Reference points: The gentle "Jailbird" is as melancholic a girlfriend-in-jail-song as the Zombies "Care of Cell 44." "Babyface" reprises beautifully the pure-pop "she's a run-around" line-motif!
If you like: Ed Harcourt, Rilo Kiley, Black Box Recorder, and not knowing where the strings come in.
The Felice Brothers
Riffing: Dancehally twists on street-corner soft-shoe — literate proletariat imagery and sarcasm intact. Sad ambience too.
Reference points: 'Shew boy, if "Container Ship" ain't the year's best creepy-pop slow-burn. Bleating horns on "Honda Civic" sound like city traffic blurs, and Robbie Robertson wishes he wrote "Ponzi," then or now.
If you like: The idea of Townes Van Zandt, Howe Gelb, street-urchin pop, an occasional sorrowful trumpet, languid piano lines and incidental brilliance.
Rock 'n' Roll Dreamer
Riffing: Scuzzy power-chords, flimsy harmonies and shambolic drums tow cheap love songs involving weekends, city nights and backseat shtups; Mac Blackout is punk-singer blessed.
Reference points: Forget Smith/Westerns, you'll adore this disheveled combo into Berlin Brats and Milk & Cookies. Title track is a telling hit-song sing-along, and "My Lady" is pure Chinn/Chapman.

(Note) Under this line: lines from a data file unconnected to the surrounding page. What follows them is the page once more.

(** X16.  The cursor hint tells the truth about the drag: outside a drag,
    after a pointer move at most one cell carries a resize class, that
    cell is the one under the pointer, and its class names the very edge
    of the session a [mousedown] at the same point opens, whose overlay
    shows the cursor of that edge; a move that hits no edge leaves no
    class; during a drag the classes are left as they are. *)
Theorem onEditorMouseMove_hint (this : ResizableTable) (t : Table)
        (e : MouseEvent) (classes : CursorClasses) :
  (drag this = None ->
   (length (onEditorMouseMove this t e classes) <= 1)%nat /\
   (detectEdge this t e = None -> onEditorMouseMove this t e classes = []) /\
   (forall cell k,
       In (cell, k) (onEditorMouseMove this t e classes) ->
       target e = Some cell /\
       exists d,
         drag (fst (onEditorMouseDown this t e)) = Some d /\
         edge d = k /\
         (overlay this = None ->
          overlay (fst (onEditorMouseDown this t e)) = Some (cursorOf k)))) /\
  (drag this <> None -> onEditorMouseMove this t e classes = classes).
Proof.
  split.
  - intros Hidle. unfold onEditorMouseMove, onEditorMouseDown. rewrite Hidle.
    destruct (detectEdge this t e) as [hit|] eqn:Hhit.
    + destruct (target e) as [cell|] eqn:Hcell.
      * split; [simpl; lia|]. split; [discriminate|].
        intros cell' k [Hin|[]]. injection Hin as <- <-.
        split; [reflexivity|].
        eexists. cbn [fst].
        split.
        { unfold addOverlay. cbn [overlay set_drag drag].
          destruct (overlay this); reflexivity. }
        split; [reflexivity|].
        intros Hnone. unfold addOverlay. cbn [overlay set_drag drag].
        rewrite Hnone. cbn [overlay set_overlay edge].
        destruct (hit_edge hit); reflexivity.
      * split; [simpl; lia|]. split; [discriminate|]. intros ? ? [].
    + split; [simpl; lia|]. split; [reflexivity|]. intros ? ? [].
  - intros Hdrag. unfold onEditorMouseMove.
    destruct (drag this); [reflexivity|contradiction].
Qed.

Lemma onEditorMouseMove_hint_witness :
  onEditorMouseMove Fixture.plugin (Fixture.table 100 30)
                    (Fixture.downRight 100) [((1%nat, 1%nat), row)]
  = [((0%nat, 0%nat), col)] /\
  (length (onEditorMouseMove Fixture.plugin (Fixture.table 100 30)
                             (Fixture.downRight 100) [((1%nat, 1%nat), row)])
   <= 1)%nat.
Proof.
  split; [vm_compute; reflexivity|].
  apply (proj1 (@onEditorMouseMove_hint
                  Fixture.plugin (Fixture.table 100 30)
                  (Fixture.downRight 100) [((1%nat, 1%nat), row)])).
  reflexivity.
Defined.

(** X17.  The three buttons come and go together: in every state the
    handlers reach from a consistent one, the add-column, add-row and
    delete-table buttons are all present or all absent, the scroll
    listener is registered exactly while they are present, and they are
    present for a hovered table only.  This holds across [mouseover],
    [mouseout], the hide timeout, [scroll], the listeners of the buttons
    and [removeEdgeButtons]; for the [mousedown] of a button, given that
    the button exists. *)
Theorem buttonsConsistent_preserved (s : EdgeButtons) :
  buttonsConsistent s ->
  (forall table rect w, buttonsConsistent (onEditorMouseOver s table rect w)) /\
  (forall related, buttonsConsistent (onEditorMouseOut s related)) /\
  buttonsConsistent (hideTimerFires s) /\
  (forall rect w, buttonsConsistent (onScroll s rect w)) /\
  buttonsConsistent (buttonMouseEnter s) /\
  (forall id related,
      buttonsConsistent (addColMouseLeave s id related) /\
      buttonsConsistent (addRowMouseLeave s id related) /\
      buttonsConsistent (deleteTableMouseLeave s id related)) /\
  buttonsConsistent (removeEdgeButtons s) /\
  (forall this t rect w st,
      isSome (addColBtn s) = true ->
      (addColMouseDown this s t rect w = Ok st ->
       buttonsConsistent (snd (fst st))) /\
      (addRowMouseDown this s t rect w = Ok st ->
       buttonsConsistent (snd (fst st)))) /\
  (forall this t, buttonsConsistent (snd (fst (deleteTableMouseDown this s t)))).
Proof.
  destruct s as [ac ar dt ht timer scroll].
  unfold buttonsConsistent. cbn. intros (Har & Hdt & Hscroll & Hhover).
  split; [|split; [|split; [|split; [|split; [|split; [|split; [|split]]]]]]].
  - intros [id|] rect w; cbn; [|repeat split; assumption].
    destruct ht as [h|]; cbn; [destruct (h =? id)%nat; cbn|];
      repeat split; try assumption; try reflexivity.
  - intros related. unfold onEditorMouseOut. cbn.
    destruct ht as [h|]; cbn; [|repeat split; assumption].
    match goal with
    | |- context [if ?b then _ else _] => destruct b
    end; cbn; repeat split; assumption.
  - unfold hideTimerFires. cbn. destruct timer; cbn;
      repeat split; try assumption; try reflexivity. intros H; discriminate H.
  - intros rect w. unfold onScroll. cbn.
    destruct ht as [h|]; cbn; [|repeat split; assumption].
    destruct ac, ar, dt; cbn in *; repeat split;
      try assumption; try reflexivity; try discriminate.
  - repeat split; assumption.
  - intros id related.
    unfold addColMouseLeave, addRowMouseLeave, deleteTableMouseLeave.
    repeat split;
      match goal with
      | |- context [if ?b then _ else _] => destruct b
      end; cbn; assumption.
  - repeat split; try reflexivity. intros H; discriminate H.
  - intros this t rect w st Hbtn.
    unfold addColMouseDown, addRowMouseDown.
    split.
    + destruct (insertColumn this t _ after) as [st1|]; [|discriminate].
      cbn. intros H. injection H as Hst. subst st. cbn.
      repeat split. intros _. apply Hhover. exact Hbtn.
    + destruct (insertRow this t _ after) as [st1|]; [|discriminate].
      cbn. intros H. injection H as Hst. subst st. cbn.
      repeat split. intros _. apply Hhover. exact Hbtn.
  - intros this t. cbn. repeat split. intros H; discriminate H.
Qed.

Lemma buttonsConsistent_preserved_witness :
  buttonsConsistent
    (onEditorMouseOut
       (onEditorMouseOver (mkEdgeButtons None None None None false false)
                          (Some 0%nat) (mkRect 0 0 300 60) 1000)
       Elsewhere).
Proof.
  assert (Hstart : buttonsConsistent
                     (mkEdgeButtons None None None None false false))
    by (repeat split; intros H; discriminate H).
  destruct (buttonsConsistent_preserved Hstart) as [Hover _].
  destruct (buttonsConsistent_preserved (Hover (Some 0%nat) (mkRect 0 0 300 60) 1000))
    as (_ & Hout & _).
  apply Hout.
Defined.

(** X18.  Hiding is debounced.  Entering a table that is not the hovered
    one shows the three buttons at the places its bounding box gives and
    leaves no timeout pending.  From there, leaving towards the table
    itself or one of the buttons changes nothing; leaving towards
    anything else keeps the buttons and sets the timeout; coming back to
    the same table before it fires restores the very state; and when it
    fires the buttons, the scroll listener and the hovered table are
    gone.  A timeout that was cancelled does nothing when its time
    comes. *)
Theorem hover_debounce (s : EdgeButtons) (id : TableId) (rect : Rect) (w : Q) :
  hoveredTable s <> Some id ->
  let shown := onEditorMouseOver s (Some id) rect w in
  shown = mkEdgeButtons (Some (addColAt rect)) (Some (addRowAt rect))
                        (Some (deleteTableAt rect w)) (Some id) false true /\
  onEditorMouseOut shown (InTable id) = shown /\
  onEditorMouseOut shown OnAddCol = shown /\
  onEditorMouseOut shown OnAddRow = shown /\
  onEditorMouseOut shown OnDeleteTable = shown /\
  (forall related,
      related = Nowhere \/ related = Elsewhere \/
      (exists other, related = InTable other /\ other <> id) ->
      onEditorMouseOut shown related
      = mkEdgeButtons (addColBtn shown) (addRowBtn shown) (deleteTableBtn shown)
                      (Some id) true true /\
      (forall rect' w',
          onEditorMouseOver (onEditorMouseOut shown related) (Some id) rect' w'
          = shown) /\
      hideTimerFires (onEditorMouseOut shown related)
      = mkEdgeButtons None None None None false false) /\
  hideTimerFires shown = shown.
Proof.
  intros Hnew shown.
  assert (Hshown : shown
                   = mkEdgeButtons (Some (addColAt rect)) (Some (addRowAt rect))
                                   (Some (deleteTableAt rect w)) (Some id)
                                   false true).
  { unfold shown, onEditorMouseOver.
    destruct (hoveredTable s) as [h|] eqn:Hh; [|reflexivity].
    destruct (Nat.eqb_spec h id) as [->|Hne]; [contradiction|reflexivity]. }
  rewrite Hshown.
  split; [reflexivity|].
  unfold onEditorMouseOut, hideTimerFires, onEditorMouseOver.
  cbn. rewrite !Nat.eqb_refl. cbn.
  do 4 (split; [reflexivity|]).
  split; [|reflexivity].
  intros related [->|[->|(other & -> & Hother)]]; cbn;
    try (destruct (Nat.eqb_spec other id) as [Heq|_]; [contradiction|]);
    cbn; rewrite ?Nat.eqb_refl; repeat split; reflexivity.
Qed.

If you like: The Boys, Dead Boys, Dolls, Dictators, Rezillos, Tuff Darts, Mud, Smith/Westerns.
The Black Watch
Led Zeppelin Five
Riffing: All tear-jerk guitar pop and rarefied songwriting — the kind a precious few can do. Year's best?
Reference points: Soaring singsongs summon House of Love at their best; George Harrison-ish drones ("It's All Too Much"!) and lines like "I think I'll go and drink away some hurt." The goosebumps salute!
If you like: Arcade Fire, Echo and the Bunnymen, Beady Eye, George Harrison, the Stills, House of Love, Television.
Riffing: Cockeyed, often confounding, quirk-to-a-fault rock crammed with kitchen-sink instrumentation, noise, airy hooks and great production (Mike Mogis) and not-brickwalled mastering (Bob Ludwig). Singer Honus is a gifted, well-read word man; passion with scads of topical stranger and strange-land stuff.
Reference points: Third album finds band happily lassoed in; third listen and you're onto the new Gris Gris.
If you like: Fucked-up lullabies, seizure-willing arrangements, deranged New Orleans waltzes, Dr. John, Captain Beefheart.